Fidelity’s Annuity Push: Then vs Now

It used to be that the biggest investment firms on the block wanted nothing to do with annuities. Times have changed. Fidelity, long considered a bastion of anti-annuity sentiment, has not only come around—they’re doubling down. Let’s break down what’s happening, why it matters, and what you need to know if you’re getting advice from one of these big-name firms.

A New Tune from Fidelity

Not long ago, Fidelity wouldn’t touch annuities with a ten-foot pole. They leaned hard into market-based investments, and their advisors regularly steered people away from guaranteed income products. Fast forward to today: Fidelity is actively recommending that retirees take up to 25% of their portfolio and use it to purchase a guaranteed income annuity.

This isn’t a rumor. Clients are seeing it firsthand—like one guy I worked with last year. He came to me after Fidelity suggested a guaranteed income annuity as part of his retirement plan. I ended up winning his business by offering a better deal, but it was a turning point. If Fidelity’s pushing annuities now, something’s shifted.

Why the Shift Matters

Fidelity’s pivot isn’t just a marketing gimmick—it’s a recognition of changing demographics, market volatility, and the need for more predictable retirement income. But here’s the thing: while they’re pushing annuities, they’re still only offering a limited lineup. That means if you’re working with them, you might be getting a good product—but not necessarily the best one available.

This is especially true when it comes to Deferred Income Annuities (DIAs) and Guaranteed Lifetime Withdrawal Benefits (GLWBs). Each has pros and cons, and which one is right for you depends entirely on your goals. Fidelity might offer one or the other—but they’re not explaining the differences clearly.

Chart: Comparing DIA vs. GLWB for Retirement Income

FeatureDeferred Income Annuity (DIA)Guaranteed Lifetime Withdrawal Benefit (GLWB)
Income Start DateDelayed (often 5–15 years)Flexible; withdrawals can start at retirement
Payout CertaintyHigh (fixed payments, known period)Moderate to high (varies with market)
Market ExposureNoneOften tied to an indexed or variable annuity
Death BenefitsOptional, usually limitedOften includes benefit base or return of premium
FlexibilityLowHigher (can access more if needed)
Table comparing Deferred Income Annuity (DIA) vs. Guaranteed Lifetime Withdrawal Benefit (GLWB) for retirement income planning.

“You Don’t Need an Annuity, But You Might Want One”

Let’s be clear: nobody needs an annuity. You can absolutely retire without one. But if the goal is peace of mind, guaranteed income, or a conservative hedge against market swings—then an annuity might just make your life a whole lot easier.

In the past year, I’ve worked with people in their 40s and 50s who are buying income products because it simply makes financial sense. It’s not about pushing a product—it’s about finding a solution that actually fits the plan.

What the Fee-Only Crowd Isn’t Telling You

Some fee-only advisors love to take shots at annuities, often because they can’t (or don’t want to) sell them.

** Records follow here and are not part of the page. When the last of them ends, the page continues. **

(** Running the Derived-Feature Builder on its own output changes nothing. *)
Lemma create_derived_features_idempotent (df : DataFrame) :
  frame_after create_derived_features (frame_after create_derived_features df)
  = frame_after create_derived_features df.
Proof.
  assert (Hnot : forall c, In c derived_cols -> ~ In c score_cols).
  { intros c Hc Hs. simpl in Hc, Hs.
    repeat match goal with
           | H : _ \/ _ |- _ => destruct H
           | H : False |- _ => destruct H
           end; subst; discriminate. }
  unfold frame_after, run. rewrite !create_derived_features_run.
  cbv zeta. cbn [frame log].
  destruct (forallb (has_col df) score_cols) eqn:P.
  - destruct (Pd.subframe df score_cols) as [sub|e] eqn:S.
    + destruct (Pd.rows sub) as [rs|e] eqn:R; cbn [snd frame log].
      * destruct (Pd.object_values sub) eqn:O; cbn [snd frame log].
        -- assert (P' : forallb (has_col (with_scores df sub rs)) score_cols = true).
           { unfold with_scores. cbv zeta. now repeat apply all_present_set. }
           assert (S' : Pd.subframe (with_scores df sub rs) score_cols = Ok sub).
           { unfold with_scores. cbv zeta.
             repeat (rewrite subframe_set_other by (apply Hnot; simpl; tauto)).
             exact S. }
           rewrite P', S', R, O. cbn [snd frame]. apply with_scores_twice.
        -- assert (P' : forallb (has_col (with_derived df sub rs)) score_cols = true).
           { unfold with_derived. cbv zeta. now repeat apply all_present_set. }
           assert (S' : Pd.subframe (with_derived df sub rs) score_cols = Ok sub).
           { unfold with_derived. cbv zeta.
             repeat (rewrite subframe_set_other by (apply Hnot; simpl; tauto)).
             exact S. }
           rewrite P', S', R, O. cbn [snd frame]. apply with_derived_twice.
      * now rewrite P, S, R.
    + cbn [snd frame log]. now rewrite P, S.
  - cbn [snd frame log]. now rewrite P.
Qed.

Lemma nth_error_map_seq {A} (g : nat -> A) (n i : nat) :
  i < n -> nth_error (map g (seq 0 n)) i = Some (g i).
Proof.
  intros H. rewrite nth_error_map.
  rewrite nth_error_nth' with (d := 0) by now rewrite length_seq.
  simpl. now rewrite seq_nth.
Qed.

Lemma as_floats_length (s : Series) (fs : list float) :
  Pd.as_floats s = Ok fs -> List.length fs = len s.
Proof.
  unfold len. destruct s as [w xs|p xs|xs|xs]; simpl; try discriminate.
  - intros H. inversion H. now rewrite !length_map.
  - intros H. inversion H. now rewrite !length_map.
  - revert fs. induction xs as [|x rest IH]; simpl; intros fs H.
    + now inversion H.
    + destruct x; try discriminate;
        destruct (traverse _ rest) as [ys|] eqn:T; try discriminate;
        simpl in H; inversion H; simpl; f_equal; now apply IH.
Qed.

Lemma subject_label (k : nat) :
  k < 4 ->
  Pd.lookup_cell subject_names (Str (nth k score_cols "")) = Str (subject_of k).
Proof.
  intros H.
  destruct k as [|[|[|[|k]]]]; try lia; reflexivity.
Qed.

Lemma as_floats_of (s : Series) :
  is_numeric s = true -> Pd.as_floats s = Ok (floats_of s).
Proof. destruct s; simpl; intros H; try discriminate; reflexivity. Qed.

(** The float the reductions see at a position is the score the cell
    holds. *)
Lemma nth_floats_of (s : Series) (i : nat) :
  is_numeric s = true ->
  nth i (floats_of s) nan = score_of (nth_error (values s) i).
Proof.
  destruct s as [w xs|p xs|xs|xs]; simpl; intros H; try discriminate.
  - revert i. induction xs as [|x rest IH]; intros [|i]; simpl; auto.
  - revert i. induction xs as [|x rest IH]; intros [|i]; simpl; auto.
Qed.

Section DerivedRows.

Local Open Scope float_scope.

Variables (df : DataFrame) (s1 s2 s3 s4 : Series).

Hypothesis G1 : get_col df "NU_NOTA_CN" = Some s1.
Hypothesis G2 : get_col df "NU_NOTA_CH" = Some s2.
Hypothesis G3 : get_col df "NU_NOTA_LC" = Some s3.
Hypothesis G4 : get_col df "NU_NOTA_MT" = Some s4.
Hypothesis N1 : is_numeric s1 = true.
Hypothesis N2 : is_numeric s2 = true.
Hypothesis N3 : is_numeric s3 = true.
Hypothesis N4 : is_numeric s4 = true.

#[local] Abbreviation sub :=
  [("NU_NOTA_CN", s1); ("NU_NOTA_CH", s2); ("NU_NOTA_LC", s3); ("NU_NOTA_MT", s4)].

#[local] Abbreviation rs :=
  (map (Pd.row [floats_of s1; floats_of s2; floats_of s3; floats_of s4])
       (seq 0%nat (len s1))).

Lemma derived_frame_after :
  frame_after create_derived_features df = with_derived df sub rs.
Proof.
  unfold frame_after, run. rewrite create_derived_features_run.
  cbv zeta. cbn [frame log].
  assert (P : forallb (has_col df) score_cols = true).
  { simpl. rewrite !has_col_get, G1, G2, G3, G4. reflexivity. }
  assert (S : Pd.subframe df score_cols = Ok sub).
  { simpl. now rewrite G1, G2, G3, G4. }
  assert (R : Pd.rows sub = Ok rs).
  { unfold Pd.rows. simpl.
    now rewrite (as_floats_of s1 N1), (as_floats_of s2 N2),
                (as_floats_of s3 N3), (as_floats_of s4 N4). }
  assert (O : Pd.object_values sub = false).
  { unfold Pd.object_values. simpl.
    destruct s1, s2, s3, s4; try discriminate; reflexivity. }
  now rewrite P, S, R, O.
Qed.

That doesn’t mean annuities are bad. In fact, many of those same advisors are quietly warming up to the idea—because they’re realizing what Fidelity already has: when used correctly, annuities reduce risk, increase stability, and provide predictable income.

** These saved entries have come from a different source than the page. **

(** Outage log of a transmitter site: record validation and availability
    roll-ups (RW_Outage_app.py).

    The development embeds the validators ([validate_time_input],
    [validate_required_fields], [check_duplicate_entry]), the aggregator
    ([build_comprehensive_summary]) and the parts of the Streamlit pages that
    call them (the two form handlers, the sidebar status and the full-year
    projection), and proves the properties the specification states about
    them.

    Conventions of the embedding.
    - A pandas DataFrame is the list of its rows, in index order.
    - The [Date] cell of a row is [None] when [pd.to_datetime(...,
      errors="coerce")] yields NaT for it, and the calendar date otherwise.
    - The [Failure Type] cell is [None] for an empty (NaN) cell.
    - A Python [str] is held as the string of the UTF-8 bytes of its code
      points.
    - [Downtime (minutes)] is an int64 column: its "sum" wraps around at
      2^63 ([wrap64]), its "mean" is computed in floating point.
    - Python floats are read as exact rationals ([Q]): rounding of the
      float64 operations is not part of the model.  Results on [Q] are stated
      up to [==].
    - The streamlit cache in front of the aggregator and the Excel file
      behind [save_data] are outside the model: [save_data] succeeds, and
      the reload that follows a save returns the saved rows sorted by date,
      a permutation of them. *)

From Stdlib Require Import ZArith QArith String Ascii List Lia OrdersEx.
From stdpp Require Import base list sorting strings.

Open Scope Z_scope.

(* ================================================================== *)
(** * Calendar *)

(** Month of a date; [month_num] is [.dt.month], [strftime_B] is
    [.dt.strftime("%B")] in the C locale. *)
Inductive Month : Set :=
  | January | February | March | April | May | June
  | July | August | September | October | November | December.

Definition month_num (m : Month) : Z :=
  match m with
  | January => 1 | February => 2 | March => 3 | April => 4
  | May => 5 | June => 6 | July => 7 | August => 8
  | September => 9 | October => 10 | November => 11 | December => 12
  end.

Definition strftime_B (m : Month) : string :=
  match m with
  | January => "January" | February => "February" | March => "March"
  | April => "April" | May => "May" | June => "June" | July => "July"
  | August => "August" | September => "September" | October => "October"
  | November => "November" | December => "December"
  end.

(** A calendar date ([datetime.date], or the date part of a Timestamp). *)
Record date : Set := mkdate { year : Z; month : Month; day : Z }.

(** [datetime.date] comparison: by (year, month, day). *)
Definition date_leb (a b : date) : bool :=
  (year a <? year b)
  || ((year a =? year b)
      && ((month_num (month a) <? month_num (month b))
          || ((month_num (month a) =? month_num (month b))
              && (day a <=? day b)))).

In some cases, I’ve been able to offer annuity options that outperform what Fidelity or Schwab are offering by 20–25%. Other times, I can only beat their offer by a few percentage points—which speaks to the quality of the deal they’ve put on the table. If the client already has a strong relationship with their advisor, I’ve told them: go ahead and stick with it. It’s a solid option.

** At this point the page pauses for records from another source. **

Lemma fold_left_map_modify (f : Cell -> Cell) (g : Z -> Z) (l : list Z) (b : Board) :
  fold_left (fun b i => modify b (g i) f) l b = modify_all f (map g l) b.
Proof.
  unfold modify_all. revert b. induction l as [|i l IH]; intros b; simpl; auto.
Qed.

Lemma modify_all_app (f : Cell -> Cell) (l1 l2 : list Z) (b : Board) :
  modify_all f (l1 ++ l2) b = modify_all f l2 (modify_all f l1 b).
Proof. unfold modify_all. apply fold_left_app. Qed.

Lemma fold_left_flat_map_modify (f : Cell -> Cell) (h : Z -> Z -> Z)
      (lr lc : list Z) (b : Board) :
  fold_left (fun b r => fold_left (fun b c => modify b (h r c) f) lc b) lr b =
  modify_all f (flat_map (fun r => map (h r) lc) lr) b.
Proof.
  revert b. induction lr as [|r lr IH]; intros b; simpl; auto.
  rewrite IH, modify_all_app, fold_left_map_modify. reflexivity.
Qed.

(** ** Bits of the candidate mask *)

Lemma land_pow2 (a e : Z) :
  0 <= e -> Z.land a (2 ^ e) = if Z.testbit a e then 2 ^ e else 0.
Proof.
  intros He. apply Z.bits_inj'. intros i Hi.
  rewrite Z.land_spec, Z.pow2_bits_eqb by assumption.
  destruct (Z.eqb_spec e i) as [->|Hne].
  - destruct (Z.testbit a i); simpl.
    + rewrite Z.pow2_bits_true; auto.
    + rewrite Z.bits_0. reflexivity.
  - rewrite andb_false_r. destruct (Z.testbit a e).
    + rewrite Z.pow2_bits_false; auto.
    + rewrite Z.bits_0. reflexivity.
Qed.

Lemma assignable_dig_testbit (x : Cell) (e : Z) :
  0 <= e < 32 -> assignable_dig x e = Z.testbit (assignable_ x) e.
Proof.
  intros He. unfold assignable_dig, to_unsigned.
  rewrite Z.shiftl_1_l, Z.mod_small.
  - rewrite land_pow2 by lia. destruct (Z.testbit (assignable_ x) e); auto.
    destruct (Z.eqb_spec (2 ^ e) 0) as [H0|]; auto.
    pose proof (Z.pow_pos_nonneg 2 e). lia.
  - split; [apply Z.pow_nonneg; lia|apply Z.pow_lt_mono_r; lia].
Qed.

Lemma testbit_cant_assign (d : Z) (x : Cell) (e : Z) :
  0 <= d -> 0 <= e < 32 ->
  Z.testbit (assignable_ (cant_assign d x)) e =
  Z.testbit (assignable_ x) e && negb (e =? d).
Proof.
  intros Hd He. unfold cant_assign, to_unsigned. cbn [assignable_].
  rewrite Z.land_spec, Z.mod_pow2_bits_low by lia.
  rewrite Z.lnot_spec, Z.shiftl_1_l, Z.pow2_bits_eqb by lia.
  rewrite (Z.eqb_sym d e). reflexivity.
Qed.

Lemma assignable_dig_cant_assign (d : Z) (x : Cell) (e : Z) :
  0 <= d -> 0 <= e < 32 ->
  assignable_dig (cant_assign d x) e = assignable_dig x e && negb (e =? d).
Proof.
  intros Hd He. rewrite !assignable_dig_testbit by assumption.
  apply testbit_cant_assign; assumption.
Qed.

Lemma cant_assign_idem (d : Z) (x : Cell) :
  cant_assign d (cant_assign d x) = cant_assign d x.
Proof.
  unfold cant_assign. cbn [assignable_ assigned_]. f_equal.
  rewrite <- Z.land_assoc, Z.land_diag. reflexivity.
Qed.

Lemma assigned_cant_assign (d : Z) (x : Cell) :
  assigned_ (cant_assign d x) = assigned_ x.
Proof. reflexivity. Qed.

Lemma in_candidates (x : Cell) (e : Z) :
  In e (candidates x) <-> 1 <= e <= 9 /\ assignable_dig x e = true.
Proof.
  unfold candidates. rewrite filter_In, in_range. simpl. intuition lia.
Qed.

(** [cant_assign] removes exactly the digit [d] from the candidate set. *)
Lemma candidates_cant_assign (d : Z) (x : Cell) :
  0 <= d ->
  candidates (cant_assign d x) = filter (fun e => negb (e =? d)) (candidates x).
Proof.
  intros Hd. unfold candidates.
  assert (H : forall l, (forall e, In e l -> 0 <= e < 32) ->
            filter (assignable_dig (cant_assign d x)) l =
            filter (fun e => negb (e =? d)) (filter (assignable_dig x) l)).
  { induction l as [|e l IH]; intros Hl; simpl; auto.
    rewrite assignable_dig_cant_assign by (auto using in_eq; lia).
    destruct (assignable_dig x e); simpl.
    - destruct (negb (e =? d)); rewrite IH; auto using in_cons.
    - apply IH. auto using in_cons. }
  apply H. intros e He. apply in_range in He. simpl in He. lia.
Qed.

(** ** The cells reached by [assign] *)

Lemma assign_modify_all (b : Board) (pos dig : Z) :
  assign b pos dig =
  modify_all (cant_assign dig) (touched pos) (modify b pos (set_assigned dig)).
Proof.
  unfold assign, touched.
  rewrite !modify_all_app, <- !fold_left_map_modify.
  rewrite <- fold_left_flat_map_modify. reflexivity.
Qed.

Lemma in_positions (p : Z) : In p positions <-> 0 <= p < num_cells.
Proof. unfold positions. rewrite in_range. unfold num_cells. lia. Qed.

(** A test that holds of the 81 positions, found by running it, holds of
    the position [p]. *)
Ltac on_all_positions test p Hp H :=
  assert (H : forallb test positions = true) by (vm_compute; reflexivity);
  apply (fun H0 => forallb_range test 0 81 H0 p Hp) in H; cbv beta in H.

(** The loops of [assign] reach the cells that share a row, a column or a
    box with [p], and no other. *)
Lemma touched_same_unit (p q : Z) :
  0 <= p < num_cells -> 0 <= q < num_cells ->
  existsb (Z.eqb q) (touched p) = same_unit p q.
Proof.
  intros Hp Hq.
  on_all_positions
    (fun p => forallb (fun q =>
       Bool.eqb (existsb (Z.eqb q) (touched p)) (same_unit p q)) positions) p Hp H.
  pose proof (forallb_range _ _ _ H q Hq) as H2. cbv beta in H2.
  apply Bool.eqb_prop, H2.
Qed.

(** The loops of [assign] stay inside the board: the assertions of [cell]
    hold there. *)
Lemma touched_in_board (p : Z) :
  0 <= p < num_cells -> forall q, In q (touched p) -> 0 <= q < num_cells.
Proof.
  intros Hp.
  on_all_positions (fun p => forallb pos_assert (touched p)) p Hp H.
  rewrite forallb_forall in H. intros q Hq. specialize (H q Hq).
  unfold pos_assert in H. lia.
Qed.

Lemma same_unit_sym (p q : Z) : same_unit p q = same_unit q p.
Proof.
  unfold same_unit, same_row, same_col, same_box.
  rewrite (Z.eqb_sym (row_of p)), (Z.eqb_sym (col_of p)).
  rewrite (Z.eqb_sym (Z.quot (row_of p) 3)), (Z.eqb_sym (Z.quot (col_of p) 3)).
  reflexivity.
Qed.

Lemma same_unit_refl (p : Z) : same_unit p p = true.
Proof. unfold same_unit, same_row. rewrite Z.eqb_refl. reflexivity. Qed.

(** Every cell has exactly 20 peers. *)
Lemma peers_count (p : Z) :
  0 <= p < num_cells -> length (filter (peer p) positions) = 20%nat.
Proof.
  intros Hp.
  on_all_positions (fun p => (length (filter (peer p) positions) =? 20)%nat) p Hp H.
  apply Nat.eqb_eq, H.
Qed.

Lemma in_board_true (b : Board) (q : Z) :
  length b = 81%nat -> 0 <= q < num_cells -> in_board b q = true.
Proof.
  intros Hb Hq. unfold in_board, num_cells in *. rewrite Hb.
  apply andb_true_intro. split; [apply Z.leb_le|apply Z.ltb_lt]; lia.
Qed.

(** The board as [assign] leaves it, cell by cell. *)
Lemma cell_assign (b : Board) (p d q : Z) :
  length b = 81%nat -> 0 <= p < num_cells -> 0 <= q < num_cells ->
  cell (assign b p d) q =
  let x := if q =? p then set_assigned d (cell b q) else cell b q in
  if same_unit p q then cant_assign d x else x.
Proof.
  intros Hb Hp Hq. rewrite assign_modify_all.
  rewrite cell_modify_all by apply cant_assign_idem.
  rewrite touched_same_unit by assumption.
  rewrite cell_modify.
  rewrite !in_board_true by (rewrite ?length_modify; assumption).
  rewrite !andb_true_r. reflexivity.
Qed.

Lemma length_assign (b : Board) (p d : Z) : length (assign b p d) = length b.
Proof.
  rewrite assign_modify_all, length_modify_all, length_modify. reflexivity.
Qed.

Lemma assigned_assign (b : Board) (p d q : Z) :
  length b = 81%nat -> 0 <= p < num_cells -> 0 <= q < num_cells ->
  assigned_ (cell (assign b p d) q) = if q =? p then d else assigned_ (cell b q).
Proof.
  intros Hb Hp Hq. rewrite cell_assign by assumption. cbv zeta.
  destruct (same_unit p q), (q =? p); reflexivity.
Qed.

Lemma assignable_assign (b : Board) (p d q : Z) :
  length b = 81%nat -> 0 <= p < num_cells -> 0 <= q < num_cells ->
  assignable_ (cell (assign b p d) q) =
  if same_unit p q then assignable_ (cant_assign d (cell b q))
  else assignable_ (cell b q).
Proof.
  intros Hb Hp Hq. rewrite cell_assign by assumption. cbv zeta.
  destruct (same_unit p q), (q =? p); reflexivity.
Qed.

Lemma assignable_dig_assign (b : Board) (p d q e : Z) :
  length b = 81%nat -> 0 <= p < num_cells -> 0 <= q < num_cells ->
  0 <= d -> 0 <= e < 32 ->
  assignable_dig (cell (assign b p d) q) e =
  assignable_dig (cell b q) e && negb (same_unit p q && (e =? d)).
Proof.
  intros Hb Hp Hq Hd He. rewrite !assignable_dig_testbit by assumption.
  rewrite assignable_assign by assumption.
  destruct (same_unit p q); cbn [andb negb].
  - apply testbit_cant_assign; assumption.
  - rewrite andb_true_r. reflexivity.
Qed.

Lemma candidates_assign (b : Board) (p d q : Z) :
  length b = 81%nat -> 0 <= p < num_cells -> 0 <= q < num_cells -> 0 <= d ->
  candidates (cell (assign b p d) q) =
  if same_unit p q then filter (fun e => negb (e =? d)) (candidates (cell b q))
  else candidates (cell b q).
Proof.
  intros Hb Hp Hq Hd.
  destruct (same_unit p q) eqn:Hu.
  - rewrite <- candidates_cant_assign by assumption.
    unfold candidates. apply filter_ext_in. intros e He.
    apply in_range in He. cbn in He.
    rewrite assignable_dig_assign, assignable_dig_cant_assign by lia.
    rewrite Hu. reflexivity.
  - unfold candidates. apply filter_ext_in. intros e He.
    apply in_range in He. cbn in He.
    rewrite assignable_dig_assign by lia.
    rewrite Hu. apply andb_true_r.
Qed.

(** ** Sequences of calls of [assign] *)

Lemma assign_assert_spec (pos dig : Z) :
  assign_assert pos dig = true <-> (0 <= pos < num_cells) /\ (1 <= dig <= 9).
Proof.
  unfold assign_assert, pos_assert, dig_assert.
  rewrite !andb_true_iff, !Z.leb_le, Z.ltb_lt. tauto.
Qed.

Lemma length_run (b : Board) (calls : list (Z * Z)) :
  length (run b calls) = length b.
Proof.
  unfold run. revert b. induction calls as [|c calls IH]; intros b; simpl; auto.
  rewrite IH. apply length_assign.
Qed.

(** ** The invariant of the board *)

Lemma cell_Board_init (p : Z) : cell Board_init p = Cell_init.
Proof.
  unfold cell, Board_init. destruct (0 <=? p); auto.
  generalize (Z.to_nat p) (Z.to_nat num_cells). intros n m. revert n.
  induction m as [|m IH]; intros [|n]; simpl; auto.
Qed.

Lemma consistent_Board_init : consistent Board_init.
Proof.
  split.
  - reflexivity.
  - intros p _. rewrite cell_Board_init. simpl. lia.
  - intros p q _ _ _ H. rewrite cell_Board_init in H. simpl in H. lia.
  - intros p q _ _ _ _ H. rewrite cell_Board_init in H. simpl in H. lia.
Qed.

For a detailed comparison of what Fidelity is offering versus the open market, see Fidelity Annuity Recommendations.

Fidelity’s Annuity Push: Then vs Now

The industry is evolving, and so is Fidelity. Their approach today is a far cry from the anti-annuity days of old. Now, annuities are front and center in their planning materials—often in the top three strategies they promote. That’s not an accident. It’s a recognition that guaranteed income plays a critical role in a well-rounded retirement plan.

If you’re hearing mixed messages—some advisors saying avoid annuities at all costs, others recommending them heavily—you’re not alone. But that’s exactly why getting a second opinion matters. Every retirement plan is different, and no single product is the answer for everyone.